Neither party shall assign this Agreement without the prior written consent of the other (not to be unreasonably withheld or delayed).


Any notice given under this Agreement by either party to the other must be in writing and shall be effected by personal delivery, telex, or registered mail postage and shall in the case of telex be deemed to be received on the same date as it was sent and in the case of postage within 48 hours after the date of posting if posted in the United Kingdom. Notices sent by first class post shall be sent to the address of the party set out on the front sheet or to such other address notified in writing by that party to the other for such purposes.

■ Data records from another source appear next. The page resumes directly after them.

Lemma owner_stops_before_lock_is_freed_witness :
  let v := deriveOwnershipLiveness 90000 in
  beat_run (lv_heartbeatIntervalMs v) (Beats 100 40) [Beat (Some 20) (Some 29000); Beat (Some 5) None] =
    inr (119100, Beats 59100 89105 : beats) /\ 119100 <= 89105 + 90000.
Proof.
  intros v. assert (E : beat_run (lv_heartbeatIntervalMs v) (Beats 100 40) [Beat (Some 20) (Some 29000); Beat (Some 5) None] =
    inr (119100, Beats 59100 89105)) by (vm_compute; reflexivity).
  split; [exact E|].
  refine (proj2 (owner_stops_before_lock_is_freed 90000 (Beats 100 40) _ 119100 (Beats 59100 89105) _ _ E)).
  - vm_compute. split; discriminate.
  - repeat constructor; vm_compute; try exact I; discriminate.
Defined.

(** A dead peer is noticed by the keepalives in two thirds of a budget of nine
    seconds or more. *)
Lemma keepalives_in_time livenessMs : 9000 <= livenessMs ->
  let v := deriveOwnershipLiveness livenessMs in
  1000 * (lv_keepalivesIdleSeconds v + lv_keepalivesCount v * lv_keepalivesIntervalSeconds v) <= 2 * (livenessMs / 3).
Proof.
  intros Hl v. unfold v, deriveOwnershipLiveness, MIN_OWNERSHIP_LIVENESS_MS.
  cbn [lv_keepalivesIdleSeconds lv_keepalivesCount lv_keepalivesIntervalSeconds].
  rewrite (Z.max_r 3000) by lia. assert (3000 <= livenessMs / 3) by (apply Z.div_le_lower_bound; lia).
  set (t := livenessMs / 3) in *. assert (1 <= t / 3000) by (apply Z.div_le_lower_bound; lia).
  assert (1 <= t / 1000) by (apply Z.div_le_lower_bound; lia). rewrite !Z.max_r by lia.
  pose proof (Z.mul_div_le t 1000 ltac:(lia)). pose proof (Z.mul_div_le t 3000 ltac:(lia)). lia.
Qed.

(** Below that the whole seconds of the settings take longer than the budget. *)
Lemma keepalives_late : let v := deriveOwnershipLiveness 3000 in
  1000 * (lv_keepalivesIdleSeconds v + lv_keepalivesCount v * lv_keepalivesIntervalSeconds v) = 4000.
Proof. reflexivity. Qed.

(** An attempt after which the acquisition goes on. *)
Definition waits (waitMs : option Z) (a : attempt) : Prop :=
  at_answer a = LockHeld /\ wait_spent waitMs a = false /\ at_sessionEnds a = false.

(** The attempts before the one that decides all found the lock held within the
    bound, and each of them was reported, with its number. *)
Lemma acquire_attempts_split w i l : forall n r reports, acquire_attempts w i n l = (r, reports) ->
  exists before after, l = before ++ after /\ Forall (waits w) before /\
    match r with
    | StillWaiting k => after = [] /\ k = (n + length before)%nat
    | Acquired k => exists a t, after = a :: t /\ at_answer a = LockGiven /\ k = (n + S (length before))%nat
    | AttemptFailed k => exists a t, after = a :: t /\ at_answer a = LockQueryFailed /\ k = (n + S (length before))%nat
    | OwnershipHeldElsewhere h k => exists a t, after = a :: t /\ at_answer a = LockHeld /\ wait_spent w a = true /\
        h = at_holder a /\ k = (n + S (length before))%nat
    | UnhandledError k => exists a t, after = a :: t /\ at_answer a = LockHeld /\ wait_spent w a = false /\
        at_sessionEnds a = true /\ k = (n + S (length before))%nat
    end /\
    reports = imap (fun j => report_wait i (n + S j)%nat) (before ++ match r with UnhandledError _ => take 1 after | _ => [] end).
Proof.
  induction l as [|a l IH]; intros n r reports E; cbn [acquire_attempts] in E.
  { injection E as <- <-. exists [], []. rewrite Nat.add_0_r. done. }
  destruct (at_answer a) eqn:Ea.
  1,3: injection E as <- <-; exists [], (a :: l); rewrite Nat.add_1_r; by eauto 10.
  destruct (wait_spent w a) eqn:Es.
  { injection E as <- <-. exists [], (a :: l). rewrite Nat.add_1_r. by eauto 10. }
  destruct (at_sessionEnds a) eqn:Ed.
  { injection E as <- <-. exists [], (a :: l). cbn. rewrite Nat.add_1_r. by eauto 10. }
  destruct (acquire_attempts w i (S n) l) as [r' reports'] eqn:E'. injection E as <- <-.
  apply IH in E' as (before & after & -> & Hb & Hr & ->). exists (a :: before), after.
  split; [done|]. split; [by constructor|]. split.
  - by destruct r'; cbn; rewrite ?Nat.add_succ_r in *.
  - simpl. rewrite Nat.add_1_r. f_equal. apply imap_ext. intros j x _. simpl. by rewrite (Nat.add_succ_r n (S j)).
Qed.

Definition is_given_back (e : acquire_effect) : bool := match e with ClientGivenBack => true | _ => false end.
Definition gives_back (r : acquisition) : nat :=
  match r with OwnershipHeldElsewhere _ _ | AttemptFailed _ => 1 | _ => 0 end.

Lemma reports_give_nothing_back w i l : forall n,
  List.filter is_given_back (acquire_attempts w i n l).2 = [].
Proof.
  induction l as [|a l IH]; intros n; [done|]. cbn [acquire_attempts].
  destruct (at_answer a), (wait_spent w a), (at_sessionEnds a); try done.
  specialize (IH (S n)). by destruct (acquire_attempts w i (S n) l).
Qed.

Lemma configuring_gives_nothing_back refuses v : List.filter is_given_back (configureSessionLiveness refuses v) = [].
Proof. unfold configureSessionLiveness. cbn. by repeat (destruct (refuses _); cbn). Qed.

(** A client is given back exactly where the acquisition throws: once, last. *)
Lemma acquisition_gives_back o refuses l :
  let '(r, effects) := acquireDispatcherOwnership o refuses l in
  length (List.filter is_given_back effects) = gives_back r.
Proof.
  unfold acquireDispatcherOwnership. pose proof (reports_give_nothing_back (ao_waitMs o) (ao_retryIntervalMs o) l 0) as H.
  destruct (acquire_attempts (ao_waitMs o) (ao_retryIntervalMs o) 0 l) as [r reports]. cbn [snd] in H.
  destruct r; rewrite ?List.filter_app, H, ?configuring_gives_nothing_back; done.
Qed.

(** Every setting of the session is tried, whatever became of those before it:
    it is taken, or the report says why it was not. *)
Lemma liveness_settings_tried refuses v name x : (name, x) ∈ liveness_settings v ->
  match refuses name with
  | None => SettingTaken name x ∈ configureSessionLiveness refuses v
  | Some e => exists unavailable, LivenessUnavailable unavailable ∈ configureSessionLiveness refuses v /\
      name +:+ ": " +:+ e ∈ unavailable
  end.
Proof.
  intros Hin. unfold configureSessionLiveness. destruct (refuses name) as [e|] eqn:E.
  - set (unavailable := omap (fun p => (fun e => p.1 +:+ ": " +:+ e) <$> refuses p.1) (liveness_settings v)).
    assert (Hu : name +:+ ": " +:+ e ∈ unavailable) by (apply list_elem_of_omap; exists (name, x); cbn; by rewrite E).
    exists unavailable. split; [|done]. apply elem_of_app. right. destruct unavailable; [by apply elem_of_nil in Hu|by left].
  - apply elem_of_app. left. apply list_elem_of_omap. exists (name, x). cbn. by rewrite E.
Qed.

(** With no patience the first attempt decides, and nothing is reported. *)
Lemma no_patience o refuses a l : ao_waitMs o = Some 0 -> at_answer a = LockHeld -> 0 <= at_waitedMs a ->
  acquireDispatcherOwnership o refuses (a :: l) = (OwnershipHeldElsewhere (at_holder a) 1, [ClientGivenBack]).
Proof.
  intros Hw Ha Ht. unfold acquireDispatcherOwnership. cbn [acquire_attempts]. rewrite Ha, Hw. cbn [wait_spent].
  by rewrite (proj2 (Z.leb_le 0 (at_waitedMs a))) by done.
Qed.

(** A dispatcher that waits for a lock held elsewhere does not survive the end
    of its own session, where the owner's listener would have handled it. *)
Lemma waiting_session_is_unguarded o refuses h t :
  let a := Attempt LockHeld h t true in wait_spent (ao_waitMs o) a = false ->
  acquireDispatcherOwnership o refuses [a] = (UnhandledError 1, [report_wait (ao_retryIntervalMs o) 1 a]) /\
  session_step (Session false false) ClientError = (Session true false, [OnLost]).
Proof. intros a Hw. unfold acquireDispatcherOwnership, a in *. cbn [acquire_attempts at_answer]. by rewrite Hw. Qed.

(** Past its loss or its release the session does nothing more than release its
    client once. *)
Definition count_effect (f : session_effect -> bool) (l : list session_effect) : nat := length (List.filter f l).
Definition is_lost_effect (e : session_effect) : bool := match e with OnLost => true | _ => false end.
Definition is_release_effect (e : session_effect) : bool := match e with ClientReleased _ => true | _ => false end.

Lemma session_counts l : forall s,
  let '(s', effects) := session_run s l in
  (count_effect is_lost_effect effects + Nat.b2n (se_lost s) = Nat.b2n (se_lost s'))%nat /\
  (count_effect is_release_effect effects + Nat.b2n (se_released s) = Nat.b2n (se_released s'))%nat.
Proof.
  induction l as [|e l IH]; intros s; [done|]. cbn [session_run].
  destruct (session_step s e) as [s1 e1] eqn:E1. specialize (IH s1).
  destruct (session_run s1 l) as [s2 e2]. destruct IH as [IH1 IH2]. unfold count_effect in *.
  rewrite !List.filter_app, !length_app.
  assert (length (List.filter is_lost_effect e1) + Nat.b2n (se_lost s) = Nat.b2n (se_lost s1) /\
    length (List.filter is_release_effect e1) + Nat.b2n (se_released s) = Nat.b2n (se_released s1))%nat as [H1 H2]; [|lia].
  destruct s as [[] []], e as [| | | |[]]; cbn in E1; by simplify_eq.
Qed.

The various provisions of this Agreement are severable and if any provision is held to be invalid or unenforceable by any court of competent jurisdiction such invalidity or unenforceability shall not affect the validity or enforceability of any of the other provisions unless the result goes to the root of this Agreement or radically affects it


  1. If, at any time either party makes default or commits any breach of its obligations under this Agreement and (upon receiving written notification from the other of such default or breach) fails to remedy the default or breach within 14 days, or is involved with any legal proceedings concerning its solvency, or commences liquidation or ceases to threaten to cease trading, or if serious doubt arises as to its solvency, then the other party shall immediately become entitled (without prejudice to its other rights) to terminate this contract forthwith by notice in writing to the other.
  2. Upon termination of this Agreement by the Supplier for whatever reason the Supplier shall, without prejudice to its other rights and remedies, be paid:-
    1. the outstanding balance of charges due in respect of any works or services carried out or provided under this Agreement prior to the date of termination and:
    2. the price of equipment or services ordered by the Supplier on behalf of the Customer for which the Supplier has paid or is legally bound to pay.
  3. Termination of this Agreement for whatever reason shall not bring to an end any provision hereof which expressly or by implication comes into or continues in force after the date of termination.
  4. Notwithstanding anything else contained herein, this Agreement may be terminated by the Supplier in respect of any of the Equipment forthwith on giving notice in writing to the Customer if said item of Equipment shall become obsolete or if the Supplier is no longer able to obtain spare or replacement parts or other necessary support on commercially reasonable terms. In this event a pro rata refund of the pre-paid maintenance charge shall be made.


This Agreement shall be governed by and construed in accordance with English Law and the parties hereto submit to the jurisdiction of the English Courts.